Abstract Hepatic disorders are frequent in patients with systemic lupus erythematosus ( SLE), yet the etiology and pathogenesis of liver injury in SLE remain unclear. We used lupus-prone mice and established an animal model of intrahepatic deposited lupus IgG to investigate the pathogenesis of liver damage in SLE. We found that liver damage spontaneously developed in lupus-prone mice and that there were a large number of inflammatory cell infiltrates around the portal areas of the liver, apoptosis of hepatocytes, and IgG deposition in the liver. Liver inflammation developed in mice with intrahepatic injection of immune complexes (ICs) from SLE patients. We found that ICs stimulated Kupffer cells (KCs) to secrete TNF-α and mediated hepatic apoptosis. Moreover, IL-12 secreted by KCs induced the accumulation and activation of natural killer cells (NKs) in the liver.
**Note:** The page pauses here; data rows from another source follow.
(** What any call leaves behind: the dictionaries that existed are
    unchanged, every entry into [request] was given the caller's
    [headers], and the credentials were applied to new dictionaries
    that started as copies of the caller's. *)
Lemma request_rec_frame fuel method url data headers mat timeout attempt
    (st : state) r st' :
  (forall l, headers = Some l -> is_Some (heap st.2 !! l)) ->
  request_rec net fuel method url data headers mat timeout attempt st
  = Some (r, st') ->
  exists evs n,
    extends st.2 st'.2 evs n [] /\
    entries evs <> [] /\
    (forall e, e ∈ entries evs -> e = (headers, headers ≫= (heap st.2 !!.))) /\
    applied evs <> [] /\
    (forall p, p ∈ applied evs ->
       heap st.2 !! p.1 = None /\
       p.2 = default ∅ (headers ≫= (heap st.2 !!.))).
Proof.
  revert mat attempt st r st'.
  induction fuel as [|fuel IH]; intros mat attempt st r st' Hcaller Hreq;
    [discriminate|].
  apply request_rec_cases in Hreq
    as (session & st4 & evs1 & n1 & E & _ & Hent & (rh & Hrh & Happ) & _ & _
        & _ & Hcases).
  assert (Happ1 : forall p, p ∈ applied evs1 ->
            heap st.2 !! p.1 = None /\
            p.2 = default ∅ (headers ≫= (heap st.2 !!.))).
  { rewrite Happ. intros p Hp. by apply list_elem_of_singleton in Hp as ->. }
  destruct Hcases as [[-> _]|Hretry].
  - pose proof (extends_trans _ _ _ _ _ _ _ _ _ E (extends_close session st4))
      as Eall.
    eexists _, _. split; [exact Eall|].
    rewrite entries_app, applied_app, Hent. simpl. rewrite app_nil_r.
    split; [discriminate|]. split.
    { intros e He. by apply list_elem_of_singleton in He. }
    split; [by rewrite Happ|exact Happ1].
  - destruct Hretry
      as (call & response & st5 & rem & -> & _ & _ & E5 & _ & Hrest).
    pose proof (extends_trans _ _ _ _ _ _ _ _ _ E E5) as E05.
    assert (Hsame : headers ≫= (heap st5.2 !!.) = headers ≫= (heap st.2 !!.)).
    { destruct headers as [l|]; simpl; [|reflexivity].
      apply (extends_heap _ _ _ _ _ E05); [apply not_elem_of_nil|].
      by apply Hcaller. }
    destruct Hrest as [(e & -> & ->)|(st6 & Hrec & ->)].
    + pose proof (extends_trans _ _ _ _ _ _ _ _ _ E05
                    (extends_close session st5)) as Eall.
      eexists _, _. split; [exact Eall|].
      rewrite !entries_app, !applied_app, Hent. simpl. rewrite !app_nil_r.
      split; [discriminate|]. split.
      { intros e' He. by apply list_elem_of_singleton in He. }
      split; [by rewrite Happ|exact Happ1].
    + apply IH in Hrec as (evs' & n' & E' & _ & Hent' & _ & Happ').
      2:{ intros l Hl. apply (extends_dom _ _ _ _ _ E05). by apply Hcaller. }
      pose proof (extends_trans _ _ _ _ _ _ _ _ _ E05
                    (extends_trans _ _ _ _ _ _ _ _ _ E'
                       (extends_close session st6))) as Eall.
      eexists _, _. split; [exact Eall|].
      rewrite !entries_app, !applied_app, Hent. simpl. rewrite !app_nil_r.
      split; [discriminate|]. split; [|split].
      * intros e He. apply elem_of_cons in He as [->|He]; [reflexivity|].
        rewrite (Hent' e He). by rewrite Hsame.
      * rewrite Happ. discriminate.
      * intros p Hp. apply elem_of_app in Hp as [Hp|Hp]; [by apply Happ1|].
        destruct (Happ' p Hp) as [Hnone ->]. rewrite Hsame. split; [|reflexivity].
        destruct (heap st.2 !! p.1) eqn:Hl; [|reflexivity].
        destruct (extends_dom _ _ _ _ _ E05 p.1) as [x Hx]; [by rewrite Hl; eauto|].
        congruence.
Qed.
Further, IFN-γ produced by activated NKs directly mediated liver damage and also enhanced the TNF-α-mediated apoptotic pathway. The depletion of KCs and NKs abolished apoptosis induced by ICs in vivo, suggesting that KCs and NKs have a synergic effect on liver injury. Lupus IgG induced Syk activation, and inhibitor of sky suppressed skin inflammation triggered by lupus IgG. Taken together, our findings confirmed that the hepatic disease was mediated by SLE, which may provide insight into the cellular and molecular mechanisms of lupus hepatitis; further, our results may aid in future investigations of potential therapeutic strategies for the treatment and control of lupus-mediated injury in disease settings.